Focus Vinitaly. Analisi di un successo regionale: il sistema Veneto

8 Apr 2016, 10:00 | a cura di

Dal modello Prosecco ai vini di Verona, la regione vitivinicola più produttiva d’Italia conferma i suoi primati e continua a guardare al futuro, con la nuova Doc delle Venezie Pinot Grigio. A pochi giorni da Vinitaly, che non a caso nasce in questo territorio, cerchiamo di capire cosa c’è dietro questa “macchina da guerra”.


Un panorama in crescita

Non è certo una novità che il Veneto sia una delle regioni di punta del vino italiano. Negli ultimi anni ha spiccato il volo, portando a casa degli importanti primati produttivi, tra cui un formidabile incremento dell’export (€ 1.834.474 mld) tanto che negli ultimi 10 anni il valore delle esportazioni di vino è aumentato del 93%. Risultati che gli hanno permesso di lasciare a diversa distanza, Piemonte (€ 964.794 mln) e Toscana (€ 902.419 mln), due tra le più qualificate e conosciute regioni vinicole italiane, a loro volta in crescita. I motivi dell’allungo sono diversi, a partire dall’esplosione di alcuni fenomeni di mercato quali il Prosecco, la Valpolicella, ma anche Bardolino e più recentemente il Lugana. Infatti, tutta la partita, numeri alla mano, si gioca tra i due poli di riferimento del settore vitivinicolo regionale: il “mondo Prosecco” cioè il Prosecco Doc e i due Docg, Prosecco Superiore e Asolo, che rappresentano il 61,9% della produzione, e il “sistema Verona” con i suoi Valpolicella, Soave, Bardolino e Bianco di Custoza, con il 27,1%, dall’altra.

 

A crescere sono anche i vigneti - un fenomeno assai raro tra le regioni italiane - tanto che, in base ai dati dello Schedario viticolo regionale, nel 2015 la superficie vitata ha raggiunto gli 80 mila ettari, grazie anche all’acquisizione da fuori regione di diritti d’impianto.

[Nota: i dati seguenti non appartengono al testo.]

Lemma small_normalize (s : bool) (p : positive) : Zpos p < 2 ^ 53 ->
  exists m, Zpos m = Zpos p * 2 ^ (52 - Z.log2 (Zpos p)) /\
    binary_round 53 1024 s p 0 = S754_finite s m (Z.log2 (Zpos p) - 52).
Proof.
  intros Hp. destruct (small_mantissa (Zpos p) ltac:(lia)) as [Hl Hm]. unfold binary_round.
  assert (Hf : fexp 53 1024 (Zpos (digits2_pos p) + 0) = Z.log2 (Zpos p) - 52).
  { rewrite digits2_log2. unfold fexp, emin. lia. }
  rewrite Hf. unfold shl_align. rewrite Z.sub_0_r. destruct (Z.log2 (Zpos p) - 52) as [|q|q] eqn:E.
  - replace (52 - Z.log2 (Zpos p)) with 0 in * by lia. exists p. split; [lia|]. rewrite round_exact; [done|lia|lia].
  - lia.
  - assert (Hq : 52 - Z.log2 (Zpos p) = Zpos q) by lia. rewrite Hq in *. exists (Pos.iter xO p q).
    split; [by apply shift_pow|]. rewrite round_exact; [done| |lia].
    apply Z.log2_unique; rewrite ?shift_pow; lia.
Qed.

Lemma small_bits (s : bool) (p : positive) : Zpos p < 2 ^ 53 ->
  fencode 52 11 (binary_round 53 1024 s p 0) = (if s then 2 ^ 63 else 0) + small_magnitude (Zpos p) /\
  0 < small_magnitude (Zpos p) < 2047 * 2 ^ 52.
Proof.
  intros Hp. destruct (small_mantissa (Zpos p) ltac:(lia)) as [Hl Hm].
  destruct (small_normalize s p Hp) as (m & Hmv & ->). cbn [fencode]. rewrite Hmv.
  rewrite (proj2 (Z.ltb_ge _ _)) by lia. change (femin 52 11) with (-1074). unfold small_magnitude.
  split; [|lia]. change (11 + 52) with 63. lia.
Qed.

Definition signed_magnitude (z : Z) : Z := Z.sgn z * small_magnitude (Z.abs z).

Lemma f64_of_small (z : Z) : - 2 ^ 53 < z < 2 ^ 53 ->
  fis_nan 52 11 (f64_of_Z z) = false /\ fval 52 11 (f64_of_Z z) = signed_magnitude z.
Proof.
  intros Hz. unfold fof_Z, binary_normalize. change (fprec 52) with 53. change (femax 11) with 1024.
  destruct z as [|p|p]; [by vm_compute| |].
  - destruct (small_bits false p ltac:(lia)) as [-> Hr]. unfold signed_magnitude. cbn [Z.abs Z.sgn].
    set (k := small_magnitude (Zpos p)) in *. rewrite Z.add_0_l, Z.mul_1_l. unfold fis_nan, fdecode, fval, fsign, fmag; cbv zeta.
    rewrite (Z.mod_small k) by (cbn; lia). change (11 + 52) with 63. rewrite (proj2 (Z.leb_gt _ _)) by lia.
    split; [|done].
    assert (k / 2 ^ 52 < 2047) by (apply Z.div_lt_upper_bound; lia). assert ((k / 2 ^ 52 =? 2 ^ 11 - 1) = false) as -> by (apply Z.eqb_neq; change (2 ^ 11 - 1) with 2047; lia).
    by repeat destruct (_ =? 0).
  - destruct (small_bits true p ltac:(lia)) as [-> Hr]. unfold signed_magnitude. change (Z.abs (Zneg p)) with (Zpos p). change (Z.sgn (Zneg p)) with (-1).
    set (k := small_magnitude (Zpos p)) in *. unfold fis_nan, fdecode, fval, fsign, fmag; cbv zeta. change (11 + 52) with 63.
    assert ((2 ^ 63 + k) mod 2 ^ 63 = k) as ->.
    { rewrite <- (Z.mul_1_l (2 ^ 63)) at 1. rewrite Z.add_comm, Z.mod_add, Z.mod_small by lia. done. }
    rewrite (proj2 (Z.leb_le _ _)) by lia. split; [|cbv beta iota; lia].
    assert (k / 2 ^ 52 < 2047) by (apply Z.div_lt_upper_bound; lia). assert ((k / 2 ^ 52 =? 2 ^ 11 - 1) = false) as -> by (apply Z.eqb_neq; change (2 ^ 11 - 1) with 2047; lia).
    by repeat destruct (_ =? 0).
Qed.

Lemma f64_compare_small (a b : Z) : - 2 ^ 53 < a < 2 ^ 53 -> - 2 ^ 53 < b < 2 ^ 53 ->
  f64_compare (f64_of_Z a) (f64_of_Z b) = Some (a ?= b).
Proof.
  intros Ha Hb. destruct (f64_of_small a Ha) as [Na Va], (f64_of_small b Hb) as [Nb Vb].
  rewrite fcompare_val by (done || lia). rewrite Va, Vb. f_equal.
  assert (Hpos : forall z, 0 < z < 2 ^ 53 -> 0 < small_magnitude z).
  { intros z Hz. destruct (small_mantissa z Hz). unfold small_magnitude. lia. }
  assert (Hmono : forall x y, - 2 ^ 53 < x < 2 ^ 53 -> - 2 ^ 53 < y < 2 ^ 53 -> x < y ->
    signed_magnitude x < signed_magnitude y).
  { intros x y Hx Hy Hxy. unfold signed_magnitude.
    destruct (Z.lt_trichotomy x 0) as [|[->|]], (Z.lt_trichotomy y 0) as [|[->|]]; try lia;
      rewrite ?(Z.sgn_neg x), ?(Z.sgn_neg y), ?(Z.sgn_pos x), ?(Z.sgn_pos y) by lia; cbn [Z.sgn];
      try (pose proof (Hpos (Z.abs x) ltac:(lia))); try (pose proof (Hpos (Z.abs y) ltac:(lia))); try lia.
    - pose proof (small_magnitude_mono (Z.abs y) (Z.abs x) ltac:(lia) ltac:(lia) ltac:(lia)). lia.
    - pose proof (small_magnitude_mono (Z.abs x) (Z.abs y) ltac:(lia) ltac:(lia) ltac:(lia)). lia. }
  destruct (Z.compare_spec a b) as [->|Hlt|Hlt].
  - apply Z.compare_refl.
  - apply Z.compare_lt_iff. by apply Hmono.
  - apply Z.compare_gt_iff. by apply Hmono.
Qed.
Lemma regexp_here_spec : forall (n : nat) (pattern value : list char), (length pattern <= n)%nat ->
  simple_regexp_match_here pattern value = true <-> regex_prefix (regex_tokens pattern) value.
Proof.
  induction n as [|n IH]; intros pattern value Hn.
  - destruct pattern; [|cbn in Hn; lia]. split; [intros _; apply regex_prefix_nil|done].
  - destruct pattern as [|pch prest]; [split; [intros _; apply regex_prefix_nil|done]|].
    cbn [length] in Hn. destruct prest as [|star rest].
    + apply (regexp_one_step pch []). intros v. split; [intros _; apply regex_prefix_nil|done].
    + cbn [length] in Hn. cbn [simple_regexp_match_here regex_tokens]. destruct (_ && is_char x2a star).
      * rewrite some_drop, regex_prefix_skip. setoid_rewrite IH; [done|lia].
      * apply (regexp_one_step pch (star :: rest)). intros v. apply IH. cbn [length]. lia.
Qed.

(** Tokens that match at the end of a value are all [.*] and match at its start. *)
Lemma regex_prefix_empty (ts : list RegexToken) (value : list char) : regex_prefix ts [] -> regex_prefix ts value.
Proof.
  intros (m & rest & Hm & Hs). symmetry in Hm. apply app_eq_nil in Hm as [-> ->]. exists [], value. split; [done|].
  exact Hs.
Qed.
Lemma cycle_day_of_date (y m d : Z) : calendar_date y m d ->
  exists era c q r doy, cycle_day c q r doy /\ date_in_cycle era c q r doy y m d /\ (5 * doy + 2) / 153 = m - (if m <=? 2 then -9 else 3).
Proof.
  intros [Hm Hd]. set (mp := m - (if m <=? 2 then -9 else 3)). set (y' := y - (if m <=? 2 then 1 else 0)).
  assert (Hmp : 0 <= mp <= 11) by (unfold mp; destruct (Z.leb_spec m 2); lia).
  assert (Hm' : m = mp + (if mp <? 10 then 3 else -9)).
  { unfold mp. destruct (Z.leb_spec m 2); case_match; lia. }
  assert (exists era c q r, y' = 400 * era + 100 * c + 4 * q + r /\ 0 <= c <= 3 /\ 0 <= q <= 24 /\ 0 <= r <= 3)
    as (era & c & q & r & Hy & Hc & Hq & Hr).
  { exists (y' / 400), (y' mod 400 / 100), (y' mod 400 mod 100 / 4), (y' mod 400 mod 100 mod 4).
    clearbody y' mp. clear Hd. Z.to_euclidean_division_equations. lia. }
  assert (Hy2 : y = 400 * era + 100 * c + 4 * q + r + (if m <=? 2 then 1 else 0)) by (unfold y' in Hy; lia).
  exists era, c, q, r, ((153 * mp + 2) / 5 + d - 1). clearbody mp. clear y' Hy.
  split; [|split; [exists mp; split; [lia|]; split; [exact Hm'|]; split; [exact Hy2|reflexivity]|]].
  - rewrite Hy2 in Hd. clear Hy2 y. rewrite Hm' in Hd. clear Hm' Hm m. revert Hd.
    unfold cycle_day. pattern mp. apply twelve_months; [exact Hmp|..]; intros Hd;
      match type of Hd with context [days_in_month (?z + _) ?m] =>
        let v := eval vm_compute in m in change m with v in Hd;
        let e := eval vm_compute in (if v <=? 2 then 1 else 0) in
        change (days_in_month _ v) with (days_in_month (z + e) v) in Hd end;
      cbn [days_in_month] in Hd;
      match goal with |- context [(153 * ?k + 2) / 5] =>
        let v := eval vm_compute in ((153 * k + 2) / 5) in change ((153 * k + 2) / 5) with v end; try lia.
    destruct (is_leap_year _) eqn:E; [|lia]. apply cycle_leap in E; lia.
  - rewrite Hm' in Hd. clear Hy2 Hm'. assert (Hd2 : 1 <= d <= days_in_month 0 (mp + (if mp <? 10 then 3 else -9))).
    { revert Hd. unfold days_in_month. change (is_leap_year 0) with true. destruct (is_leap_year y); [done|].
      repeat case_match; lia. }
    clear Hd. revert Hd2. pattern mp. apply twelve_months; [exact Hmp|..]; intros Hd2;
      match type of Hd2 with context [days_in_month 0 ?m] =>
        let v := eval vm_compute in (days_in_month 0 m) in change (days_in_month 0 m) with v in Hd2 end;
      match goal with |- context [(153 * ?k + 2) / 5] =>
        let v := eval vm_compute in ((153 * k + 2) / 5) in change ((153 * k + 2) / 5) with v end;
      Z.to_euclidean_division_equations; lia.
Qed.

(** ** The code computes this calendar *)

Lemma i64_small (z : Z) : - 2 ^ 63 <= z < 2 ^ 63 -> i64 z = z.
Proof. intros H. apply to_signed_small; [lia|]. unfold in_signed. lia. Qed.

Lemma floor_era (z n : Z) : 0 < n -> Z.quot (if 0 <=? z then z else z - (n - 1)) n = z / n.
Proof.
  intros Hn. destruct (Z.leb_spec 0 z) as [Hz|Hz]; [by rewrite Z.quot_div_nonneg by lia|].
  pose proof (Z.div_mod z n ltac:(lia)) as Hd. pose proof (Z.mod_pos_bound z n Hn) as Hm.
  set (k := z / n) in *. set (s := z mod n) in *. clearbody k s. subst z.
  replace (n * k + s - (n - 1)) with (- (n * (- k) + (n - 1 - s))) by lia.
  rewrite Z.quot_opp_l, Z.quot_div_nonneg by nia. rewrite Z.mul_comm, Z.div_add_l, Z.div_small by lia. lia.
Qed.

Definition days_of_cycle (era c q r doy : Z) : Z := era * 146097 + cycle_doe c q r doy - 719468.

Lemma civil_from_cycle (era c q r doy : Z) : cycle_day c q r doy -> - 10 ^ 12 <= era <= 10 ^ 12 ->
  let mp := (5 * doy + 2) / 153 in
  let m := mp + (if mp <? 10 then 3 else -9) in
  civil_from_days (days_of_cycle era c q r doy) =
  (400 * era + 100 * c + 4 * q + r + (if m <=? 2 then 1 else 0), m, doy - (153 * mp + 2) / 5 + 1).
Proof.
  intros Hc He. cbv zeta. destruct (cycle_year c q r doy Hc) as (Hdoe & Hyoe & Hf & Hdoy). cbv zeta in *.
  unfold civil_from_days, days_of_cycle. cbv zeta.
  set (doe := cycle_doe c q r doy) in *. set (yoe := 100 * c + 4 * q + r) in *.
  replace (era * 146097 + doe - 719468 + 719468) with (era * 146097 + doe) by lia.
  rewrite (i64_small (era * 146097 + doe)), (i64_small (era * 146097 + doe - 146096)) by lia.
  assert (Z.quot (if 0 <=? era * 146097 + doe then era * 146097 + doe else era * 146097 + doe - 146096) 146097 = era) as ->.
  { change 146096 with (146097 - 1). rewrite floor_era by lia. rewrite Z.div_add_l, Z.div_small by lia. lia. }
  replace (era * 146097 + doe - era * 146097) with doe by lia. rewrite (i64_small doe) by lia.
  rewrite !(Z.quot_div_nonneg doe) by lia.
  assert (0 <= doe / 1460 <= doe /\ 0 <= doe / 36524 <= 4 /\ 0 <= doe / 146096 <= 1) as Hb
    by (Z.to_euclidean_division_equations; lia).
  assert (0 <= doe - doe / 1460 + doe / 36524 - doe / 146096 <= 146100) by (Z.to_euclidean_division_equations; lia).
  rewrite i64_small, Z.quot_div_nonneg, Hf by lia. rewrite !(Z.quot_div_nonneg yoe) by lia.
  assert (doe - (365 * yoe + yoe / 4 - yoe / 100) = doy) as -> by lia.
  destruct Hc as (Hc & Hq & Hr & Hd & Hl).
  rewrite (i64_small doy), (i64_small (5 * doy + 2)) by lia. rewrite (Z.quot_div_nonneg (5 * doy + 2)) by lia.
  pose proof (month_of_doy doy Hd) as Hmp. set (mp := (5 * doy + 2) / 153) in *.
  rewrite i64_small, (Z.quot_div_nonneg (153 * mp + 2)) by lia.
  assert (Hday : 0 <= (153 * mp + 2) / 5 <= doy).
  { unfold mp. Z.to_euclidean_division_equations. lia. }
  f_equal; [f_equal; [unfold yoe; lia|]|].
  - apply Z.mod_small. destruct (Z.ltb_spec mp 10); lia.
  - apply Z.mod_small. lia.
Qed.
(** [fast_path_usize_expr]. *)
Definition fast_path_usize_expr (expr : Expr) (clause : string) : PgWireResult Z :=
  value ← sql_expr_to_column_value expr DT.Int64;
  value ← match value with
          | Int16 v | Int32 v | Int64 v => Ok v
          | _ => unsupported (clause +:+ " expression is not supported in fast path")
          end;
  if value <? 0 then user_error "2201X" (clause +:+ " must not be negative") else Ok value.

(** ** Plans of reads and writes *)

(** [ReadAccess] of types/query_plan.rs; an index is its name. *)
Inductive ReadAccess : Type :=
  | PointLookup (key : ColumnValue)
  | PrimaryKeyInLookup (keys : list ColumnValue)
  | PrimaryKeyRangeScan (lower upper : KeyBound) (filter : option Expr)
  | SecondaryIndexLookup (index_name column_name : string) (key : ColumnValue) (filter : option Expr)
  | SecondaryIndexRangeScan (index_name column_name : string) (lower upper : KeyBound) (filter : option Expr)
  | PrefixScan (filter : option Expr).

Fixpoint extract_indexable_range_filter (selection : option Expr) (schema : TableSchema)
    (indexes : list IndexColumns) : PgWireResult (option (string * string * KeyBound * KeyBound)) :=
  match indexes with
  | [] => Ok None
  | (index_name, [column_name]) :: indexes =>
      if bool_decide (column_name = primary_key schema) then extract_indexable_range_filter selection schema indexes
      else match find_column schema column_name with
      | None => extract_indexable_range_filter selection schema indexes
      | Some column =>
          range ← extract_column_range_filter selection column_name (data_type column);
          match range with
          | Some (lower, upper) => Ok (Some (index_name, column_name, lower, upper))
          | None => extract_indexable_range_filter selection schema indexes
          end
      end
  | _ :: indexes => extract_indexable_range_filter selection schema indexes
  end.

(** The choice of [plan_select] once the filter is supported. *)
Definition select_access (selection : option Expr) (schema : TableSchema) (indexes : list IndexColumns)
    : PgWireResult ReadAccess :=
  key ← extract_primary_key_filter selection schema;
  match key with
  | Some key => Ok (PointLookup key)
  | None =>
      keys ← extract_primary_key_in_filter selection schema;
      match keys with
      | Some keys => Ok (PrimaryKeyInLookup keys)
      | None =>
          range ← extract_primary_key_range_filter selection schema;
          match range with
          | Some (lower, upper) => Ok (PrimaryKeyRangeScan lower upper None)
          | None =>
              equation ← extract_indexable_eq_filter selection schema;
              match (c ← equation; i ← List.find (fun i => bool_decide (i.2 = [c.1])) indexes; Some (c, i)) with
              | Some ((column_name, key), index) => Ok (SecondaryIndexLookup index.1 column_name key selection)
              | None =>
                  range ← extract_indexable_range_filter selection schema indexes;
                  match range with
                  | Some (index_name, column_name, lower, upper) =>
                      Ok (SecondaryIndexRangeScan index_name column_name lower upper selection)
                  | None => Ok (PrefixScan selection)
                  end
              end
          end
      end
  end.
End Access.

(** ** Where the update and delete planners keep the filter *)

(** [WriteAccess] of types/query_plan.rs. *)
Inductive WriteAccess : Type :=
  | WPointLookup (key : ColumnValue)
  | WPrimaryKeyRangeScan (lower upper : KeyBound) (filter : option Expr)
  | WSecondaryIndexLookup (index_name : string) (key : ColumnValue) (filter : option Expr)
  | WSecondaryIndexRangeScan (index_name : string) (lower upper : KeyBound) (filter : option Expr)
  | WPrefixScan (filter : option Expr).

Section WritePlans.
Context `{ValueTexts, SerdeJson, UnicodeCase, FixedTexts, Clock}.

Definition write_access (selection : option Expr) (schema : TableSchema) (indexes : list IndexColumns)
    : PgWireResult WriteAccess :=
  key ← extract_primary_key_filter selection schema;
  match key with
  | Some key => Ok (WPointLookup key)
  | None =>
      range ← extract_primary_key_range_filter selection schema;
      match range with
      | Some (lower, upper) => Ok (WPrimaryKeyRangeScan lower upper selection)
      | None =>
          equation ← extract_indexable_eq_filter selection schema;
          match (c ← equation; i ← List.find (fun i => bool_decide (i.2 = [c.1])) indexes; Some (c, i)) with
          | Some ((_, key), index) => Ok (WSecondaryIndexLookup index.1 key selection)
          | None =>
              range ← extract_indexable_range_filter selection schema indexes;
              match range with
              | Some (index_name, _, lower, upper) => Ok (WSecondaryIndexRangeScan index_name lower upper selection)
              | None => Ok (WPrefixScan selection)
              end
          end
      end
  end.
End WritePlans.

(** ** Ranges of an index (scans.rs) *)

Definition value_in_bounds (value : ColumnValue) (lower upper : KeyBound) : bool :=
  let lower_ok :=
    match lower with
    | Some (bound, inclusive) =>
        match cv_partial_cmp value bound with Some Lt => false | Some Eq => inclusive | _ => true end
    | None => true
    end in
  let upper_ok :=
    match upper with
    | Some (bound, inclusive) =>
        match cv_partial_cmp value bound with Some Gt => false | Some Eq => inclusive | _ => true end
    | None => true
    end in
  lower_ok && upper_ok.

(** The keys [scan_index_row_entries_by_range_at] scans, if any. *)
Definition index_range_start (index_id : Z) (lower : KeyBound) : list byte :=
  match lower with
  | Some (value, true) => index_prefix index_id value
  | Some (value, false) =>
      match next_prefix (index_prefix index_id value) with Some key => key | None => index_prefix index_id value end
  | None => index_all_prefix index_id
  end.
Definition index_range_end (index_id : Z) (upper : KeyBound) : option (list byte) :=
  match upper with
  | Some (value, true) => next_prefix (index_prefix index_id value)
  | Some (value, false) => Some (index_prefix index_id value)
  | None => next_prefix (index_all_prefix index_id)
  end.
Definition index_value_range (index_id : Z) (lower upper : KeyBound) : option RangeScan :=
  let start := index_range_start index_id lower in
  let stop := index_range_end index_id upper in
  if match stop with Some stop => bytes_leb stop start | None => false end then None
  else Some {| rs_start := start; rs_end := stop; rs_limit := None; rs_reverse := false |}.

(** * Typed literals *)

Section Typed.
Context `{ValueTexts, SerdeJson, UnicodeCase, FixedTexts, Clock}.

Lemma number_literal_typed (v : string) (t : DataType) : answers_typed t (number_literal v t).
Proof.
  destruct t; try (apply parse_text_typed); unfold number_literal;
    match goal with |- answers_typed _ (match ?m with _ => _ end) => destruct m as [z|] eqn:E end;
    try apply answers_error; apply answers_ok; (split; [done|]); cbn [ints_in_range];
    first [by apply parse_i16_range in E|by apply parse_i32_range in E|by apply parse_i64_range in E|done].
Qed.

Lemma literal_value_typed (value : SqlValue) (t : DataType) : answers_typed t (literal_value value t).
Proof.
  destruct value; cbn [literal_value].
  - apply number_literal_typed.
  - apply parse_text_typed.
  - apply parse_text_typed.
  - by apply coerce_typed.
  - apply answers_ok. split; [by destruct t|done].
  - apply answers_error.
Qed.

Lemma map_m_typed {A : Type} (f : A -> PgWireResult ColumnValue) (t : DataType) (l : list A) (vs : list ColumnValue) :
  Forall (fun a => answers_typed t (f a)) l -> map_m f l = Ok vs -> Forall (typed_value t) vs.
Proof.
  intros Hl. revert vs. induction Hl as [|a l Ha Hl IH]; intros vs; cbn [map_m]; [by intros [= <-]|].
  intros Hv. apply bind_inv in Hv as (v & Hv & Hvs). apply bind_inv in Hvs as (ws & Hws & [= <-]).
  constructor; [by apply Ha|by apply IH].
Qed.

(** A literal read at a type is of the type, with its integers in range. *)
Lemma sql_expr_typed : forall (e : Expr) (t : DataType), answers_typed t (sql_expr_to_column_value e t).
Proof.
  fix IH 1. intros e t. destruct e; cbn [sql_expr_to_column_value]; try apply answers_error.
  - destruct (named value _); [by apply coerce_typed|apply answers_error].
  - apply literal_value_typed.
  - apply answers_bind. intros v Hv. apply literal_value_typed in Hv as [_ Hr]. by apply coerce_typed.
  - apply answers_bind. intros v Hv. apply IH in Hv as [_ Hr]. by apply coerce_typed.
  - destruct (is_current_timestamp_function name); [by apply coerce_typed|apply answers_error].
  - destruct t; try apply answers_error. apply answers_fmap. intros vs Hvs.
    assert (Hall : forall l, Forall (fun e => answers_typed t (sql_expr_to_column_value e t)) l)
      by (intros l; induction l; constructor; auto).
    eapply map_m_typed in Hvs; [|apply Hall]. split.
    + cbn [LegacyCodec.cell_typed]. apply forallb_forall. intros v Hv%list_elem_of_In.
      rewrite Forall_forall in Hvs. by apply Hvs in Hv as [? _].
    + apply ints_in_range_array. eapply Forall_impl; [exact Hvs|]. by intros v [_ ?].
  - destruct op; try apply answers_error. destruct e; try apply answers_error. destruct value; try apply answers_error.
    apply number_literal_typed.
Qed.
End Typed.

Insomma è un modello in grado di premiare gli sforzi del settore: le quotazioni medie provinciali delle uve vedono Treviso in testa con 0,74 euro/kg contro 0,70 di Verona e 0,51 di Padova, mentre la media regionale delle quotazioni è salita a 0,65 euro/kg, in aumento del 14,7% rispetto al 2014.

 

Modelli di riferimento internazionali

C’è una realtà veneta fatta di grandi successi come il Prosecco, il Lugana e il Valpolicella” è il commento di Luca Giavi, direttore del Consorzio Prosecco Doc“Non so se è un sistema, ma queste denominazioni funzionano bene. Noi come Prosecco abbiamo un progetto e forse è proprio questa la differenza con gli altri, anche perché siamo una denominazione di dimensione europea, per estensione, produzione e qualità del prodotto. E guardiamo a Bordeaux come modello di riferimento per come stare sui mercati internazionali”.

 

Un sistema che funziona

Il sistema del vino veneto” gli fa eco Giancarlo Vettorello, direttore del Consorzio di tutela Conegliano Valdobbiadene Prosecco Superiore Docg“funziona perché si basa sulla condivisione, e anche perché è parte integrante del più grande sistema Italia. Funziona perché abbiamo saputo coniugare grandi eccellenze e grandi volumi di produzione”. La capacità di pianificare scelte in grado di vedere lontano può spiegare in parte i successi odierni, senza dimenticare però gli effetti degli investimenti, in vigna, in cantina e in conoscenza, di tante aziende private e delle cooperative che insieme ai Piani di sviluppo regionale (Psr) hanno permesso di rendere competitivi i vini veneti su tutti i mercati. “Quando i produttori, grandi o piccoli, girano spesso il mondo sono loro stessi a portare le innovazione” continua Vettorello “anche perché devono raccogliere gli stimoli di clienti e di mercati assai diversi tra loro”.

 

Uvive: Unione dei vini veneti

Ma affinché la macchina funzioni è fondamentale non lasciare nulla a caso, e infatti, il sistema Veneto, già in passato, aveva prefigurato delle forme organizzative in grado di intercettare i bisogni dei territori. Come è il caso dell’Uvive (Unione dei vini veneti). “Da quando sono diventato presidente Uvive” ci dice Arturo Stocchetti ho cercato di trasmettere ai miei colleghi degli altri consorzi, la necessità fare squadra insieme, senza perdere nulla della propria identità, ma abbattendo i muri e i campanili che in passato ci hanno divisi. D’altra parte, il settore vinicolo ha la necessità di avere una voce unica nei confronti della politica, regionale e nazionale, se vogliamo contare nei tavoli dove si prendono decisioni che hanno, sempre e comunque, ricadute sul settore”.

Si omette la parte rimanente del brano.